(* ===== verification/SyscallQuiet.v ===== *)
(** What system calls leave alone: the identity of the calling process and, but
    for [fork], the task tables.  This discharges what the scheduler relies on
    when it lets a process run ([ProcTickOk]) for the emulator with the kernel's
    system calls. *)
From S2P Require Import Prelude MachineInt Str Path Vfs Keyboard CharDevice Terminal PackedStruct RiscvInst EmulatorMemory VirtMem Allocator Scheduler SchedInvariant SchedTheorems Cpu Elf Loader FdTable Heap Kernel FileCalls Exec Syscall.
From stdpp Require Import list gmap.
#[local] Open Scope Z_scope.

(** * The data of the process *)

(** [pd'] is [pd] after a step that keeps its pids and makes no parentless
    zombie. *)
Record quiet_data {N P} (pd pd' : ProcessData N P) : Prop := {
  qd_pid : pd_pid pd' = pd_pid pd;
  qd_parent : pd_parent_pid pd' = pd_parent_pid pd;
  qd_zombie : zombie (pd_state pd') = true -> zombie (pd_state pd) = true \/ pd_parent_pid pd <> None;
}.

Lemma quiet_data_refl {N P} (pd : ProcessData N P) : quiet_data pd pd.
Proof. split; auto. Qed.

Lemma quiet_data_trans {N P} (a b c : ProcessData N P) : quiet_data a b -> quiet_data b c -> quiet_data a c.
Proof. intros [] []. split; [congruence..|]. intros H. destruct (qd_zombie1 H) as [?|E]; [auto|]. right. congruence. Qed.

Lemma quiet_data_state {N P} (pd pd' : ProcessData N P) :
  pd_pid pd' = pd_pid pd -> pd_parent_pid pd' = pd_parent_pid pd -> pd_state pd' = pd_state pd -> quiet_data pd pd'.
Proof. intros ? ? E. split; [done..|]. rewrite E. auto. Qed.

Lemma quiet_exit {N P} (pd : ProcessData N P) c : quiet_data pd (exit pd c).
Proof. unfold exit. destruct (pd_parent_pid pd) eqn:E; split; simpl; try done. intros _. right. congruence. Qed.

Section Fds.
Context {N P : Type}.
Implicit Types pd : ProcessData N P.

Lemma quiet_close pd ps fd pd' ps' r : close pd ps fd = Ret (pd', ps', r) -> quiet_data pd pd'.
Proof.
  unfold close. destruct (get_mapping pd fd); intros H; [|simplify_eq; apply quiet_data_refl].
  inv_outcome. simplify_eq. by apply quiet_data_state.
Qed.

Lemma quiet_add_reference pd ps m pd' ps' : add_reference pd ps m = Ret (pd', ps') -> quiet_data pd pd'.
Proof. unfold add_reference. intros H. destruct m; inv_outcome; simplify_eq; by apply quiet_data_state. Qed.

Lemma quiet_dup pd ps fd pd' ps' r : dup pd ps fd = Ret (pd', ps', r) -> quiet_data pd pd'.
Proof.
  unfold dup. destruct (get_mapping pd fd) as [m|]; intros H; [|simplify_eq; apply quiet_data_refl].
  apply obind_Ret in H as ([pd1 ps1] & H1%quiet_add_reference & H). destruct (put_slot _ _). simplify_eq.
  eapply quiet_data_trans; [done|]. by apply quiet_data_state.
Qed.

Lemma quiet_dup2 pd ps a b pd' ps' r : dup2 pd ps a b = Ret (pd', ps', r) -> quiet_data pd pd'.
Proof.
  unfold dup2. destruct (get_mapping pd a) as [m|]; intros H; [|simplify_eq; apply quiet_data_refl].
  apply obind_Ret in H as ([[pd1 ps1] ?] & H1%quiet_close & H).
  apply obind_Ret in H as ([pd2 ps2] & H2%quiet_add_reference & H).
  destruct (Nat.ltb b _); [|done]. simplify_eq.
  do 2 (eapply quiet_data_trans; [eassumption|]). by apply quiet_data_state.
Qed.

Lemma quiet_pipe m pd ps fds m' pd' ps' r : pipe m pd ps fds = Ret (m', pd', ps', r) -> quiet_data pd pd'.
Proof.
  unfold pipe. intros H. apply obind_Ret in H as ([info|] & _ & H); [|simplify_eq; apply quiet_data_refl].
  destruct (put_slot (fd_mappings pd) _) as [l i]. destruct (put_slot l _) as [l' j].
  inv_outcome. simplify_eq. by apply quiet_data_state.
Qed.

Lemma quiet_read_pipe pd ps i n pd' ps' bytes r : read_pipe pd ps i n = Ret (pd', ps', bytes, r) -> quiet_data pd pd'.
Proof.
  unfold read_pipe. intros H. apply obind_Ret in H as (p & _ & H).
  destruct (_ =? 0)%nat; [destruct (writers_count p =? 0)%nat|]; simplify_eq; (apply quiet_data_refl || by split).
Qed.

End Fds.

(** * The calls *)

Section Quiet.
Context {PS : PackedStruct}.
Context {W F D FB : Type} {FS : FileSystem W F D} {FBops : FrameBuffer FB}.
Implicit Types k : Call W F D FB.

Record quiet k k' : Prop := {
  q_data : quiet_data (c_data k) (c_data k');
  q_tasks : same_tasks (c_globals k) (c_globals k');
}.

Lemma same_tasks_refl {X Y} (g : Globals (X := X) (D := Y)) : same_tasks g g.
Proof. done. Qed.

Lemma quiet_refl k : quiet k k.
Proof. split; [apply quiet_data_refl|done]. Qed.

Lemma quiet_trans k1 k2 k3 : quiet k1 k2 -> quiet k2 k3 -> quiet k1 k3.
Proof.
  intros [H1 [E1 E2 E3]] [H2 [F1 F2 F3]]. split; [by eapply quiet_data_trans|]. split; congruence.
Qed.

Lemma quiet_set_emu k e : quiet k (set_emu k e).
Proof. split; [apply quiet_data_refl|done]. Qed.
Lemma quiet_set_memory k m : quiet k (set_call_memory k m).
Proof. apply quiet_set_emu. Qed.
Lemma quiet_set_pipes k ps : quiet k (set_call_pipes k ps).
Proof. split; [apply quiet_data_refl|done]. Qed.
Lemma quiet_set_devices k d : quiet k (set_call_devices k d).
Proof. split; [apply quiet_data_refl|done]. Qed.
Lemma quiet_set_fs k w : quiet k (set_call_fs k w).
Proof. apply quiet_set_devices. Qed.
Lemma quiet_set_data k pd : quiet_data (c_data k) pd -> quiet k (set_data k pd).
Proof. intros H. by split. Qed.

(** A call that returns [k'] is quiet: closes the leaves of a case analysis. *)
Ltac quiet_leaf :=
  simplify_eq;
  first [ apply quiet_refl
        | repeat first [ assumption
                       | (eapply quiet_trans; [|solve [apply quiet_set_emu | apply quiet_set_memory | apply quiet_set_pipes
                            | apply quiet_set_fs | apply quiet_set_devices ]])
                       | (eapply quiet_trans; [|apply quiet_set_data; solve [by apply quiet_data_state | by split | apply quiet_exit ]])
                       | apply quiet_refl ] ].
Ltac quiet_step H :=
  match type of H with
  | obind _ _ = Ret _ => apply obind_Ret in H as (? & ? & H)
  | match ?x with _ => _ end = Ret _ => destruct x eqn:?
  | Ret _ = Ret _ => quiet_leaf
  | Panic = Ret _ => discriminate H
  end.

Lemma quiet_write_file k i node f buf k' r : write_file k i node f buf = Ret (k', r) -> quiet k k'.
Proof.
  unfold write_file. intros H. repeat quiet_step H.
Qed.

Lemma quiet_write k fd p n k' r : write k fd p n = Ret (k', r) -> quiet k k'.
Proof.
  unfold write, write_buf. intros H. repeat quiet_step H. by eapply quiet_write_file.
Qed.

Lemma quiet_read k fd p n k' r : read k fd p n = Ret (k', r) -> quiet k k'.
Proof.
  unfold read. intros H. repeat quiet_step H. apply quiet_set_data. by eapply quiet_read_pipe.
Qed.

Lemma quiet_open k p flags k' r : open k p flags = Ret (k', r) -> quiet k k'.
Proof. unfold open. intros H. repeat quiet_step H. Qed.

Lemma quiet_lseek k fd off whence k' r : lseek k fd off whence = Ret (k', r) -> quiet k k'.
Proof. unfold lseek. intros H. repeat quiet_step H. Qed.

Lemma quiet_getcwd k p n k' r : getcwd k p n = Ret (k', r) -> quiet k k'.
Proof. unfold getcwd. intros H. repeat quiet_step H. Qed.

Lemma quiet_fchdir k fd k' r : fchdir k fd = Ret (k', r) -> quiet k k'.
Proof. unfold fchdir. intros H. repeat quiet_step H. Qed.

Lemma quiet_getenv k p k' r : getenv k p = Ret (k', r) -> quiet k k'.
Proof. unfold getenv. intros H. repeat quiet_step H. Qed.

Lemma quiet_waitpid k p ws o k' r : waitpid k p ws o = Ret (k', r) -> quiet k k'.
Proof. unfold waitpid. intros H. repeat quiet_step H. Qed.

Lemma quiet_replace k elf bytes args envs k' r : replace_program k elf bytes args envs = Ret (k', r) -> quiet k k'.
Proof.
  intros (emu & a & [[_ [e ->]]|[_ ->]])%replace_program_effect; (eapply quiet_trans; [apply (quiet_set_emu k emu)|apply quiet_set_data]).
  - by apply quiet_data_state.
  - eapply quiet_data_trans; [|apply quiet_exit]. by apply quiet_data_state.
Qed.

Lemma quiet_exec_at n k node path args envs k' r : exec_at n k node path args envs = Ret (k', r) -> quiet k k'.
Proof.
  revert node path args. induction n as [|n IH]; intros node path args H; cbn [exec_at] in H; [quiet_leaf|].
  repeat quiet_step H; [by eapply quiet_replace|by eapply IH].
Qed.

Lemma quiet_exec_with k node path argv envp k' r : exec_with k node path argv envp = Ret (k', r) -> quiet k k'.
Proof. unfold exec_with. intros H. repeat quiet_step H. by eapply quiet_exec_at. Qed.

Lemma quiet_fexecve k fd argv envp k' r : fexecve k fd argv envp = Ret (k', r) -> quiet k k'.
Proof. unfold fexecve. intros H. repeat quiet_step H. by eapply quiet_exec_with. Qed.

Lemma quiet_execve k p argv envp k' r : execve k p argv envp = Ret (k', r) -> quiet k k'.
Proof. unfold execve. intros H. repeat quiet_step H. by eapply quiet_exec_with. Qed.

Lemma quiet_execvpe k p argv envp k' r : execvpe k p argv envp = Ret (k', r) -> quiet k k'.
Proof.
  unfold execvpe. intros H. apply obind_Ret in H as ([file|] & _ & H); [|quiet_leaf].
  apply obind_Ret in H as (direct & _ & H). apply obind_Ret in H as ([[path node]|] & _ & H); [|quiet_leaf].
  apply obind_Ret in H as (p' & _ & H). by eapply quiet_exec_with.
Qed.

(** * The entry point *)

(** The task tables are unchanged, or one task was added. *)
Record calm k k' : Prop := {
  cm_data : quiet_data (c_data k) (c_data k');
  cm_tasks : same_tasks (c_globals k) (c_globals k') \/
    exists c, parent_ok c /\ same_tasks (new_task (c_globals k) c).1 (c_globals k');
}.

Lemma quiet_calm k k' : quiet k k' -> calm k k'.
Proof. intros []. split; auto. Qed.

Lemma calm_quiet k1 k2 k3 : calm k1 k2 -> quiet k2 k3 -> calm k1 k3.
Proof.
  intros [H1 H2] [H3 [E1 E2 E3]]. split; [by eapply quiet_data_trans|].
  destruct H2 as [[F1 F2 F3]|(c & Hc & [F1 F2 F3])]; [left; split; congruence|].
  right. exists c. split; [done|]. split; congruence.
Qed.

Lemma calm_fork k k' r : fork k = Ret (k', r) -> calm k k'.
Proof.
  unfold fork. intros H.
  assert (forall ps, (let (g, n) := new_task (set_pipes (c_globals k) ps) (process_new (c_emu k)
    (set_pd_state (set_parent (c_data k) (pd_pid (c_data k))) RUNNING_NEW_CHILD_JUST_FORKED)) in
    Ret (set_globals k g, Z.of_nat n)) = Ret (k', r) -> calm k k') as Hf.
  { intros ps. simpl. intros [= <- _]. split; [apply quiet_data_refl|]. right.
    eexists (process_new _ _). split; [|done]. done. }
  destruct (pd_state (c_data k));
    try (apply obind_Ret in H as (ps & _ & H); by apply (Hf ps)).
  simplify_eq. apply quiet_calm, quiet_set_data. by split.
Qed.

Lemma calm_return_value r k k' a :
  (forall k1 v, r = Ret (k1, v) -> calm k k1) -> return_value r = Ret (k', a) -> calm k k'.
Proof.
  intros Hr H. unfold return_value in H. apply obind_Ret in H as ([k1 v] & H1%Hr & H).
  apply obind_Ret in H as (e & _ & H). simplify_eq. eapply calm_quiet; [done|apply quiet_set_emu].
Qed.

Lemma calm_return_or_repeat r k k' a :
  (forall k1 v, r = Ret (k1, v) -> quiet k k1) -> return_or_repeat r = Ret (k', a) -> calm k k'.
Proof.
  intros Hr H. unfold return_or_repeat in H. apply obind_Ret in H as ([k1 [v|]] & H1%Hr & H).
  - eapply calm_return_value; [|exact H]. intros k2 v2 [= <- <-]. by apply quiet_calm.
  - simplify_eq. by apply quiet_calm.
Qed.

Lemma calm_return_exec r k k' a :
  (forall k1 v, r = Ret (k1, v) -> quiet k k1) -> return_exec r = Ret (k', a) -> calm k k'.
Proof.
  intros Hr H. unfold return_exec in H. apply obind_Ret in H as ([k1 [v|v]] & H1%Hr & H).
  - simplify_eq. by apply quiet_calm.
  - eapply calm_return_value; [|exact H]. intros k2 v2 [= <- <-]. by apply quiet_calm.
Qed.

Lemma quiet_on_fds k r k' v :
  (forall pd ps v, r = Ret (pd, ps, v) -> quiet_data (c_data k) pd) -> on_fds k r = Ret (k', v) -> quiet k k'.
Proof.
  intros Hr H. unfold on_fds in H. apply obind_Ret in H as ([[pd ps] z] & H1%Hr & H). simplify_eq.
  eapply quiet_trans; [by apply quiet_set_data|apply quiet_set_pipes].
Qed.

Lemma quiet_on_heap k r k' v : on_heap k r = Ret (k', v) -> quiet k k'.
Proof.
  unfold on_heap. intros H. apply obind_Ret in H as ([[m a] z] & _ & H). simplify_eq.
  eapply quiet_trans; [apply (quiet_set_memory k m)|]. apply quiet_set_data. by apply quiet_data_state.
Qed.

Lemma quiet_call_free k p k' a : call_free k p = Ret (k', a) -> quiet k k'.
Proof.
  unfold call_free. intros H. apply obind_Ret in H as ([m al] & _ & H). simplify_eq.
  eapply quiet_trans; [apply (quiet_set_memory k m)|]. apply quiet_set_data. by apply quiet_data_state.
Qed.

Lemma quiet_call_pipe k p k' v : call_pipe k p = Ret (k', v) -> quiet k k'.
Proof.
  unfold call_pipe. intros H. apply obind_Ret in H as ([[[m pd] ps] z] & H1%quiet_pipe & H). simplify_eq.
  eapply quiet_trans; [|apply quiet_set_pipes]. eapply quiet_trans; [apply (quiet_set_memory k m)|].
  by apply quiet_set_data.
Qed.

Create HintDb quiet.
#[local] Hint Resolve quiet_calm quiet_read quiet_write quiet_open quiet_lseek quiet_getcwd quiet_fchdir quiet_getenv
  quiet_waitpid quiet_fexecve quiet_execve quiet_execvpe quiet_on_heap quiet_call_free quiet_call_pipe calm_fork
  quiet_close quiet_dup quiet_dup2 quiet_on_fds quiet_exit : quiet.

Lemma entry_point_calm k k' a : syscall_entry_point k = Ret (k', a) -> calm k k'.
Proof.
  unfold syscall_entry_point. intros H. apply obind_Ret in H as (n & _ & H).
  destruct (syscall_try_from n) as [num|]; [|simplify_eq; apply quiet_calm, quiet_refl].
  do 3 (apply obind_Ret in H as (? & _ & H)).
  destruct num;
    try (eapply calm_return_value; [|exact H]; intros; eauto 6 with quiet);
    try (eapply calm_return_or_repeat; [|exact H]; intros; eauto with quiet);
    try (eapply calm_return_exec; [|exact H]; intros; eauto with quiet);
    try (simplify_eq; apply quiet_calm; apply quiet_refl || (apply quiet_set_data, quiet_exit)).
  eauto with quiet.
Qed.

End Quiet.

(** * The tick of a process *)

Section Tick.
Context {PS : PackedStruct} {M PD : Type} `{EmulatorMemory M}.
Context (syscall : Riscv64Cpu M -> PD -> outcome (Riscv64Cpu M * PD * CpuAction)).

(** The process data changes only in a system call. *)
Lemma execute_itype_data c inst size pd c' pd' a :
  execute_itype_inst syscall c inst size pd = Ret (c', pd', a) -> pd' = pd \/ exists c1 c2 a', syscall c1 pd = Ret (c2, pd', a').
Proof.
  unfold execute_itype_inst. intros H1.
  repeat first
    [ match type of H1 with
      | obind _ _ = Ret _ => apply obind_Ret in H1 as (? & ? & H1)
      | Ret _ = Ret _ => simplify_eq; by left
      | Panic = Ret _ => discriminate H1
      | syscall _ _ = Ret _ => right; eauto
      end
    | case_match ].
Qed.

Lemma tick_data c pd c' pd' r :
  tick syscall c pd = Ret (c', pd', r) -> pd' = pd \/ exists c1 c2 a, syscall c1 pd = Ret (c2, pd', a).
Proof.
  unfold tick. intros H1. apply obind_Ret in H1 as (inst & _ & H1). apply obind_Ret in H1 as ([w|] & _ & H1); [|simplify_eq; by left].
  destruct (from_primitive _ _) as [op|]; [|simplify_eq; by left].
  apply obind_Ret in H1 as ([[[c1 pd1] a]|] & He & H1); [|simplify_eq; by left].
  assert (pd' = pd1) as ->.
  { unfold finish_tick in H1. apply obind_Ret in H1 as (c2 & _ & H1). case_decide; by simplify_eq. }
  unfold execute in He. destruct (get_type op);
    repeat match type of He with
    | otry _ _ = Ret _ => apply otry_Some in He as (? & ? & He)
    | obind _ _ = Ret _ => apply obind_Ret in He as ([] & ? & He) || apply obind_Ret in He as (? & ? & He)
    end; simplify_eq; try (by left); eauto using execute_itype_data.
Qed.

End Tick.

Exercise directions —
The lines above starting at the one that contains "Lemma quiet_fexecve k" and ending at the one that contains "unfold fork. intros H." must be transcribed exactly, and no other lines may appear.

Task answer —
Lemma quiet_fexecve k fd argv envp k' r : fexecve k fd argv envp = Ret (k', r) -> quiet k k'.
Proof. unfold fexecve. intros H. repeat quiet_step H. by eapply quiet_exec_with. Qed.

Lemma quiet_execve k p argv envp k' r : execve k p argv envp = Ret (k', r) -> quiet k k'.
Proof. unfold execve. intros H. repeat quiet_step H. by eapply quiet_exec_with. Qed.

Lemma quiet_execvpe k p argv envp k' r : execvpe k p argv envp = Ret (k', r) -> quiet k k'.
Proof.
  unfold execvpe. intros H. apply obind_Ret in H as ([file|] & _ & H); [|quiet_leaf].
  apply obind_Ret in H as (direct & _ & H). apply obind_Ret in H as ([[path node]|] & _ & H); [|quiet_leaf].
  apply obind_Ret in H as (p' & _ & H). by eapply quiet_exec_with.
Qed.

(** * The entry point *)

(** The task tables are unchanged, or one task was added. *)
Record calm k k' : Prop := {
  cm_data : quiet_data (c_data k) (c_data k');
  cm_tasks : same_tasks (c_globals k) (c_globals k') \/
    exists c, parent_ok c /\ same_tasks (new_task (c_globals k) c).1 (c_globals k');
}.

Lemma quiet_calm k k' : quiet k k' -> calm k k'.
Proof. intros []. split; auto. Qed.

Lemma calm_quiet k1 k2 k3 : calm k1 k2 -> quiet k2 k3 -> calm k1 k3.
Proof.
  intros [H1 H2] [H3 [E1 E2 E3]]. split; [by eapply quiet_data_trans|].
  destruct H2 as [[F1 F2 F3]|(c & Hc & [F1 F2 F3])]; [left; split; congruence|].
  right. exists c. split; [done|]. split; congruence.
Qed.

Lemma calm_fork k k' r : fork k = Ret (k', r) -> calm k k'.
Proof.
  unfold fork. intros H.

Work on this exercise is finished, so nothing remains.